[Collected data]
..........

(** Pointers of the ring changed, and nothing else. *)
Lemma safe_relink s l s' l' : safe s l -> sized s' -> g_cpus s' = g_cpus s ->
  (forall i, slot i -> tk s' i = set_next (next (tk s' i)) (tk s i)) -> ring s' 0 l' ->
  (forall i, i ∈ 0 :: l' -> i ∈ 0 :: l \/ (is_idle (tk s i) = false /\ state (tk s i) <> UNUSED)) ->
  (forall i, slot i -> i ∉ 0 :: l' -> next (tk s' i) = None /\ state (tk s i) <> READY) ->
  (forall i, i ∈ 0 :: l -> i ∈ 0 :: l' \/ off_cpu s i) ->
  safe s' l'.
Proof.
  intros S Sz' Ec Tk R Inn Out Keep. assert (Cp : forall c, cp s' c = cp s c) by (intros; unfold cp; by rewrite Ec).
  assert (Sl' : forall i, i ∈ 0 :: l' -> slot i) by (intros i I; eapply ring_slot; [exact R | done]).
  assert (Ff : forall i, slot i -> state (tk s' i) = state (tk s i) /\ is_idle (tk s' i) = is_idle (tk s i) /\ cpu (tk s' i) = cpu (tk s i) /\ cpu_pin (tk s' i) = cpu_pin (tk s i)).
  { intros i Ri. by rewrite Tk. }
  split; [done | done | | | | | | | |].
  - intros i I. destruct (Ff i (Sl' i I)) as (-> & -> & _). destruct (Inn i I) as [I' | I']; [by apply (sf_on _ _ S) | done].
  - intros i Ri I. destruct (Ff i Ri) as (-> & _). by apply Out.
  - intros c i Rc. rewrite Cp. intros C. destruct (sf_cur _ _ S c i Rc C) as (Ri & Si & Pi & Mi). destruct (Ff i Ri) as (-> & _ & _ & ->).
    split; [done |]. split; [done |]. split; [done |]. destruct Mi as [Mi | Mi]; [| by right]. destruct (Keep i Mi) as [K | K]; [by left | by destruct (K c Rc)].
  - intros c d i Rc Rd. rewrite !Cp. by apply (sf_one _ _ S).
  - intros i Ri. destruct (Ff i Ri) as (-> & -> & -> & _). rewrite Cp. by apply (sf_run _ _ S).
  - intros c i Rc. rewrite Cp. intros I. destruct (sf_idle _ _ S c i Rc I) as (Ri & Ni & Ii & Pi & Ui). destruct (Ff i Ri) as (-> & -> & _ & ->).
    split; [done |]. split; [| done]. intros In. destruct (Inn i In) as [In' | (In' & _)]; [done | congruence].
  - intros c Rc. rewrite Cp. by apply (sf_has_idle _ _ S).
  - destruct (Ff 0) as (_ & _ & _ & ->); [unfold slot, TASK_MAX; lia | exact (sf_kmain _ _ S)].
Qed.

(** A task of the ring is no processor's idle task. *)
Lemma ring_not_idle s l t : safe s l -> is_idle (tk s t) = false -> forall c, processor c -> idle (cp s c) <> Some t.
Proof. intros S I c Rc E. destruct (sf_idle _ _ S c t Rc E) as (_ & _ & I' & _). congruence. Qed.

..........

#### What the exercise asks
The line containing "- intros c d" and every line after it, through the end of the records above: output exactly those, and nothing else.

#### Reply to the exercise
  - intros c d i Rc Rd. rewrite !Cp. by apply (sf_one _ _ S).
  - intros i Ri. destruct (Ff i Ri) as (-> & -> & -> & _). rewrite Cp. by apply (sf_run _ _ S).
  - intros c i Rc. rewrite Cp. intros I. destruct (sf_idle _ _ S c i Rc I) as (Ri & Ni & Ii & Pi & Ui). destruct (Ff i Ri) as (-> & -> & _ & ->).
    split; [done |]. split; [| done]. intros In. destruct (Inn i In) as [In' | (In' & _)]; [done | congruence].
  - intros c Rc. rewrite Cp. by apply (sf_has_idle _ _ S).
  - destruct (Ff 0) as (_ & _ & _ & ->); [unfold slot, TASK_MAX; lia | exact (sf_kmain _ _ S)].
Qed.

(** A task of the ring is no processor's idle task. *)
Lemma ring_not_idle s l t : safe s l -> is_idle (tk s t) = false -> forall c, processor c -> idle (cp s c) <> Some t.
Proof. intros S I c Rc E. destruct (sf_idle _ _ S c t Rc E) as (_ & _ & I' & _). congruence. Qed.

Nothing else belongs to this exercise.